What do the other people there have that you don't? How about 'a genuine reason for being there other than filing an article that could have been knocked together in a Costa Coffee on Temple Meads station', Julie.
In the Mail tomorrow: Someone who doesn't really like tennis goes to Wimbledon and whines about how it's full of tennis.
The
Express, meanwhile, builds its coverage around the cultural highlight of the day:
WAYNE Rooney and his wife Coleen waded into the mud of Glastonbury yesterday in wellies.
Hats off to the inept Express web operation, by the way, which still isn't convinced the U2 gig will happen:
Last night U2 were due to play a long-awaited headline gig at the event, attended by 170,000 revellers.

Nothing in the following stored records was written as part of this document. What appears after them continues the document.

(** l.209-242: verification, confirmation, broadcast.  The result is the
    transaction id, or [None] when the operator declines. *)
Definition verify_and_broadcast (t : Transaction) : M (option string) :=
  if negb (verify lib t)
  then raise VerificationFailure
  else
    let tx_hex := raw_hex lib t in
    _ <- call Prompt ;;
    let confirm := answer world in
    if negb (PyStr.upper confirm =? "Y")%string
    then ret None
    else
      _ <- call (HttpPost BROADCAST_URL tx_hex) ;;
      match http_post world BROADCAST_URL tx_hex with
      | None => raise RequestFailed
      | Some (status_code, text) =>
          if status_code =? 200 then ret (Some text)
          else raise (BroadcastFailed text)
      end.

Definition send_batch_transaction (k : key) (records : list recipient)
  (fee_rate : spec_float) (min_utxo : Z) : M (option string) :=
  '(_, t) <- assemble_and_sign k records fee_rate min_utxo ;;
  verify_and_broadcast t.

End Pipeline.

(** *** [main], l.248-287 *)

(** [config.json] once loaded: the sheet stands for the file at
    [excel_path], [fee_rate] is taken after [float(...)] and [min_utxo]
    after [int(...)]. *)
Record config : Type := mkConfig {
  wif_key : string;
  excel : dataframe;
  fee_rate : spec_float;
  min_utxo : Z }.

Section Main.

Variable int_of_text : string -> PyNum.conv_error + Z.
Variable astype_int : list cell -> option (list cell).
Context {key : Type} (lib : BitcoinLib key) (world : World).

Local Open Scope run_scope.

(** The loop of l.268-279. *)
Fixpoint prepare_recipients (rs : list row) : result (list recipient) :=
  match rs with
  | [] => Ok []
  | r :: rest =>
      let address := PyStr.strip (row_address r) in
      match py_int int_of_text (row_amount r) with
      | inl e => Err (AmountConversion e)
      | inr amount_satoshi =>
          if amount_satoshi <=? 0 then Err (NonPositiveAmount amount_satoshi)
          else
            recipients <~ prepare_recipients rest ;;
            Ok (mkRecipient address amount_satoshi :: recipients)
      end
  end.

Definition main (cfg : config) : M (option string) :=
  '(k, _) <- create_wallet_from_wif lib (wif_key cfg) ;;
  df <- lift (read_excel_data int_of_text astype_int (excel cfg)) ;;
  recipients <- lift (prepare_recipients (rows df)) ;;
  send_batch_transaction lib world k recipients (fee_rate cfg) (min_utxo cfg).

End Main.

(** ** A deterministic stand-in for the library and the provider

    Used to run the model on concrete inputs: the serialisation is a string
    of zeros of the usual size of a P2WPKH transaction (10 bytes, 68 per
    input, 31 per output), every key decodes to the one key, signing leaves
    the transaction as it is, every input and every output is taken. *)

Module Fixture.

Definition funding_address : string := "bc1qfunding".

Fixpoint zeros (n : nat) : string :=
  match n with
  | O => EmptyString
  | S n' => String "0"%char (zeros n')
  end.

Definition size_of (t : Transaction) : nat :=
  (10 + 68 * List.length (inputs t) + 31 * List.length (outputs t))%nat.

Definition lib (verdict : bool) : BitcoinLib unit :=
  mkLib unit
    (fun _ => Some tt)
    (fun _ => funding_address)
    (fun t => zeros (2 * size_of t))
    (fun t _ _ => Some t)
    (fun _ => verdict)
    (fun _ _ _ _ => true)
    (fun _ _ => true).

(** A stricter stand-in: an input is taken when its transaction id has 64
    characters and its output index fits 32 bits, an output when its value is
    not negative and its address has the 42 characters of a P2WPKH address. *)
Definition strict_lib : BitcoinLib unit :=
  mkLib unit
    (fun _ => Some tt)
    (fun _ => funding_address)
    (fun t => zeros (2 * size_of t))
    (fun t _ _ => Some t)
    (fun _ => true)
    (fun prev n _ _ =>
       (String.length prev =? 64)%nat && (0 <=? n) && (n <? 2 ^ 32))
    (fun v addr => (0 <=? v) && (String.length addr =? 42)%nat).

(** Two P2WPKH addresses and a transaction id of the usual form. *)
Definition address_a : string := "bc1qw508d6qejxtdg4y5r3zarvary0c5xw7kv8f3t4".
Definition address_b : string := "bc1qar0srrr7xfkvy5l643lydnw9re59gtzzwf5mdq".
Definition txid_a : string :=
  "4a5e1e4baab89f3a32518a88c31bc87f618f76673e2cc77ab2127b7afdeda33b".

Definition world (found : list utxo) (reply : string) : World :=
  mkWorld
    (fun _ => Some (200, found))
    (fun _ _ => Some (200, "txid"))
    reply.

(** 1.0, 10.0 and the binary64 nearest to one third. *)
Definition one : spec_float := S754_finite false 4503599627370496 (-52).
Definition ten : spec_float := S754_finite false 5629499534213120 (-49).
Definition third : spec_float := S754_finite false 6004799503160661 (-54).


(** The binary64 nearest to 55/109 (0.5045871559633027), just below it. *)
Definition rate_55_109 : spec_float := S754_finite false 4544917055144537 (-53).

Definition coin (v : Z) : utxo := mkUtxo "aa" (JInt 0) v.
Definition pay (v : Z) : recipient := mkRecipient "bc1qpayee" v.

(** No text cell converts; the column conversion goes cell by cell. *)
Definition int_of_text (s : string) : PyNum.conv_error + Z := inl PyNum.ValueError.

Fixpoint astype_int (cells : list cell) : option (list cell) :=
  match cells with
  | [] => Some []
  | c :: rest =>
      match py_int int_of_text c, astype_int rest with
      | inr n, Some out => Some (CInt n :: out)
      | _, _ => None
      end
  end.

Definition sheet (rs : list row) : dataframe := mkFrame ["address"; "amount"] rs.

End Fixture.

(** ** Notions the statements use *)

(** The leading character the key check of l.39 asks for. *)
Definition wif_lead (s : string) : Prop :=
  match s with
  | String c _ => c = "K"%char \/ c = "L"%char \/ c = "5"%char
  | EmptyString => False
  end.

Definition utxo_total (utxos : list utxo) : Z :=
  fold_right Z.add 0 (map value utxos).
Definition recipients_total (records : list recipient) : Z :=
  fold_right Z.add 0 (map rec_amount records).

(** The output [add_output] makes for a recipient. *)
Definition payout (r : recipient) : TxOut := mkTxOut (rec_amount r) (rec_address r).

(** What an input spends: the outpoint's transaction and its value. *)
Definition spent (i : TxIn) : string * Z := (prev_txid i, in_value i).
Definition offered (u : utxo) : string * Z := (txid u, value u).

(** A float that is not below zero (or no number at all). *)
Definition nonneg_or_nan (x : spec_float) : Prop :=
  match x with
  | S754_zero s | S754_infinity s | S754_finite s _ _ => s = false
  | S754_nan => True
  end.

(** An entry whose [vout] passes the test of l.171. *)
Definition vout_is_int (u : utxo) : bool :=
  match vout u with JInt _ => true | JOther => false end.

(** The input l.175-181 add for an entry (its index read off [vout]). *)
Definition input_of (wallet_address : string) (u : utxo) : TxIn :=
  mkTxIn (txid u) (match vout u with JInt n => n | JOther => 0 end)
    (value u) wallet_address.

(** A recipient the test of l.190 lets through. *)
Definition is_p2wpkh (r : recipient) : bool :=
  PyStr.startswith (rec_address r) P2WPKH_PREFIX.

(** Size in bytes of the serialisation l.197 measures: all inputs and the
    recipients' outputs, no change output, no signature yet. *)
Definition unsigned_size {key : Type} (lib : BitcoinLib key)
  (wallet_address : string) (utxos : list utxo) (records : list recipient) : Z :=
  Z.of_nat (String.length
              (raw_hex lib (mkTx (map (input_of wallet_address) utxos)
                              (map payout records)))) / 2.

(** The errors of a run of [send_batch_transaction]. *)
Inductive run_error (records : list recipient) : error -> Prop :=
| re_address : run_error records UnexpectedAddressType
| re_status : forall s, run_error records (ProviderError s)
| re_request : run_error records RequestFailed
| re_empty : forall m, run_error records (NoSpendableFunds m)
| re_vout : run_error records MalformedUtxo
| re_input : forall prev n, run_error records (InputRejected prev n)
| re_output : forall v a, run_error records (OutputRejected v a)
| re_foreign : forall r, In r records -> is_p2wpkh r = false ->
    run_error records (UnsupportedOutputScript (rec_address r))
| re_fee : forall c, run_error records (FeeConversion c)
| re_sign : forall j, run_error records (SigningFailure j)
| re_verify : run_error records VerificationFailure
| re_broadcast : forall text, run_error records (BroadcastFailed text).

(** The library takes the input l.175-181 make for an entry. *)
Definition input_accepted {key : Type} (lib : BitcoinLib key)
  (wallet_address : string) (u : utxo) : bool :=
  accepts_input lib (txid u) (output_n (input_of wallet_address u)) (value u)
    wallet_address.

(** The library takes the output l.193 makes for a recipient. *)
Definition output_accepted {key : Type} (lib : BitcoinLib key) (r : recipient)
  : bool :=
  accepts_output lib (rec_amount r) (rec_address r).

(** A request to the provider. *)
Definition is_http (e : event) : bool :=
  match e with HttpGet _ | HttpPost _ _ => true | _ => false end.

(** ** Runs of the whole program on the stand-in *)

(** One output of 100000, payments of 20000 and 30000 at 10 sat/byte: the
    transaction takes 140 bytes, the fee is 1400 and 48600 go back to the
    funding address. *)
Example main_pays_and_broadcasts :
  main Fixture.int_of_text Fixture.astype_int (Fixture.lib true)
    (Fixture.world [Fixture.coin 100000] "y")
    (mkConfig "Kx"
       (Fixture.sheet [mkRow " bc1qpayee " (CInt 20000); mkRow "bc1qpayee" (CInt 30000)])
       Fixture.ten 1000)
  = (Ok (Some "txid"),
     [KeyDecode "Kx";
      HttpGet (UTXO_URL Fixture.funding_address);
      Prompt;
      HttpPost BROADCAST_URL (Fixture.zeros 342)]).
Proof. vm_compute. reflexivity. Qed.

Example main_refuses_dust_row :
  main Fixture.int_of_text Fixture.astype_int (Fixture.lib true)
    (Fixture.world [Fixture.coin 100000] "y")
    (mkConfig "Kx"
       (Fixture.sheet [mkRow "bc1qpayee" (CInt 20000); mkRow "bc1qpayee" (CInt 545)])
       Fixture.ten 1000)
  = (Err (InvalidRecipient 1 (AmountFormat (BelowDust 545))), [KeyDecode "Kx"]).
Proof. vm_compute. reflexivity. Qed.

(** * Properties *)

(** ** Strings *)

Lemma startswith_cons (c : ascii) (s : string) (d : ascii) :
  PyStr.startswith (String c s) (String d EmptyString) = Ascii.eqb d c.
Proof.
  unfold PyStr.startswith; simpl.
  destruct (ascii_dec d c) as [->|ne].
  - rewrite Ascii.eqb_refl. now destruct s.
  - apply Ascii.eqb_neq in ne. now rewrite ne.
Qed.

Lemma wif_lead_spec (s : string) :
  PyStr.startswith_any s ["K"; "L"; "5"] = true <-> wif_lead s.
Proof.
  destruct s as [|c s]; unfold PyStr.startswith_any; cbn [existsb wif_lead].
  - split; [discriminate | tauto].
  - rewrite !startswith_cons, !orb_true_iff, !Ascii.eqb_eq.
    split.
    + intros [H|[H|[H|H]]]; auto; discriminate.
    + intros [H|[H|H]]; auto.
Qed.

Lemma upper_is_Y (s : string) :
  PyStr.upper s = "Y" <-> s = "Y" \/ s = "y".
Proof.
  split.
  - destruct s as [|c [|c' s']]; simpl; try discriminate.
    intros H. injection H as H.
    unfold PyStr.upper_char in H.
    destruct c as [[] [] [] [] [] [] [] []]; vm_compute in H;
      try discriminate; auto.
  - intros [->| ->]; reflexivity.
Qed.

(** ** The recipient sheet *)

Section SheetFacts.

But, obviously, we won't find out if that happened until the Sunday Express goes to print.
In another part of the Richard Desmond empire - the only-slightly-porny part -
the Daily Star is also fixated on Wayne and Colleen, but puts its sister title to shame by doing some Actual Journalism about their arrival:
A guard said: “Wayne seemed in good spirits even though he and Coleen had already got soaked.”

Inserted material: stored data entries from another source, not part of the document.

(** The two Telegram calls of [handle_conversion] that stand before its
    [try] statement: when one of them raises, the handler is left with that
    exception, and neither the FSM storage nor the host has changed. *)
Lemma handle_conversion_ack_raises
    (V : env) (uid : Z) (callback_data : string) (w : world) (x : exn) :
  tg V (CallbackAnswer uid "⏳ Начинаю конвертацию..." false) = Some x ->
  handle_conversion V uid callback_data w
  = ({| storage := storage w; machine := machine w;
        sent := (sent w
                 ++ [CallbackAnswer uid "⏳ Начинаю конвертацию..." false])%list |},
     Raise x).
Proof.
  intros Hack. unfold handle_conversion.
  unfold bind at 1. unfold call at 1. rewrite Hack. reflexivity.
Qed.

Lemma handle_conversion_loading_raises
    (V : env) (uid : Z) (target : string) (w : world) (f n e : string)
    (x : exn) :
  contains ":" target = false ->
  tg V (CallbackAnswer uid "⏳ Начинаю конвертацию..." false) = None ->
  tg V (EditText uid Loading) = Some x ->
  Spec.pending uid w = Some (f, n, e) ->
  handle_conversion V uid ("cvt:" ++ target) w
  = ({| storage := storage w; machine := machine w;
        sent := (sent w
                 ++ [CallbackAnswer uid "⏳ Начинаю конвертацию..." false;
                     EditText uid Loading])%list |},
     Raise x).
Proof.
  intros Htok Hack Hload Hp.
  rewrite handle_conversion_token by assumption. rewrite Hp.
  unfold bind at 1. unfold call at 1. rewrite Hload. cbn [storage machine sent].
  rewrite <- app_assoc. reflexivity.
Qed.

See? It's not a real story unless you talk to an eyewitness.
The
Mirror seems to be struggling to make sense of it all:
IT seems Chipmunk’s dietary requirements at Glastonbury were no problem at all. After bringing the house down opening The Other Stage, he tweeted: “GLASTO was HAAAAM!!!!”
And cheese, I hope.
Sarah Tetteh got a byline for that.
The Telegraph had a secret weapon for the U2 set. Their man, Neil McCormick, knows Bono. Yes, he seldom mentions it, so it might be a bit of a surprise to discover that. But
this once, he was prepared to use his connections:
Backstage insight from Neil McCormick:
Twitter: Nice to watch Bono signalling & encouraging band from behind the stage. They've got a sneaky keyboard player round back too.

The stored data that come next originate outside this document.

(** * Subscription reconciliation of the journaling application

    A shallow embedding of the four Supabase edge functions that keep a
    user's subscription state in step with the billing providers:

      - [supabase/functions/revenuecat-webhook/index.ts]
      - [supabase/functions/verify-subscription/index.ts]
      - [supabase/functions/create-checkout-session/index.ts]
      - [supabase/functions/create-stripe-customer/index.ts]

    The handlers are request/response functions over two stores that live
    outside the process: the [profiles] table and the billing provider's
    customer, session and subscription objects.  They are modelled as
    computations in a state-and-exception monad over those stores.  What
    the runtime supplies (Web Crypto, [JSON.parse], [Date]) is an
    interface, [Platform]; what the collaborators decide on each call
    (a failed write, an unreachable provider, the id of a new object, the
    clock) is an [Oracle] handed to every invocation. *)

From Stdlib Require Import ZArith NArith String Ascii List Bool Lia.
From Stdlib.Strings Require Import Byte.
From stdpp Require Import base option gmap strings list fin_maps.

Local Open Scope string_scope.

(** ** JavaScript values and helpers *)

Module JS.

(** The outcome of evaluating an expression: a value, or a thrown
    [Error] carrying its message. *)
Inductive completion (A : Type) : Type :=
| Normal (a : A)
| Throw (message : string).
Arguments Normal {A} a.
Arguments Throw {A} message.

(** [!!s] for a value that is a string, [null] or [undefined]:
    only a non-empty string is truthy. *)
Definition truthy (v : option string) : bool :=
  match v with
  | Some s => negb (String.eqb s "")
  | None => false
  end.

(** [a || b] on a string-or-null: the first operand when truthy. *)
Definition or_else (a : option string) (b : option string) : option string :=
  if truthy a then a else b.

(** [a === b] where [a] is a string and [b] a string or [undefined]. *)
Definition strict_eq (a : string) (b : option string) : bool :=
  match b with
  | Some s => String.eqb a s
  | None => false
  end.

Twitter: Road crew, gtr techs all on their toes for this one, problem solving, shouting at one another. Looks seamless out front. #U2 #glasto
It's not entirely clear how Neil could have been delivering "backstage insight" while also able to explain how it looked from the front.
I'll return to the Telegraph's coverage in a separate post, by the way.
The
Guardian wryly reports a flop in the fields:
Mobile phone company, and Glastonbury music partner, Orange, had a cunning ruse to get punters interested in its wares. It sent a 6ft 8in "appy man" to Glastonbury to roam around the site. Festival-goers were challenged to find this man, with the prize potentially being tickets to the side of the Pyramid stage. Clues as to appy man's location were to be posted "on the official Glasto App and via Twitter", Orange wrote.
Alas, the punters the Guardian spoke to were unaware of appy man's existence, let alone whereabouts. This reporter did find appy man, mostly because his PR man was loudly alerting passersby to his presence.
A quick look at the @appy_man twitter feed revealed 500 people had signed up for clues as to his location – or 0.25% of expected Glastonbury attendees.
The idea that people have better things to do at Glastonbury is heartwarming.
Although the presence of a mobile phone company as "music partner" really does look odd given all those claims about Glastonbury isn't sponsored...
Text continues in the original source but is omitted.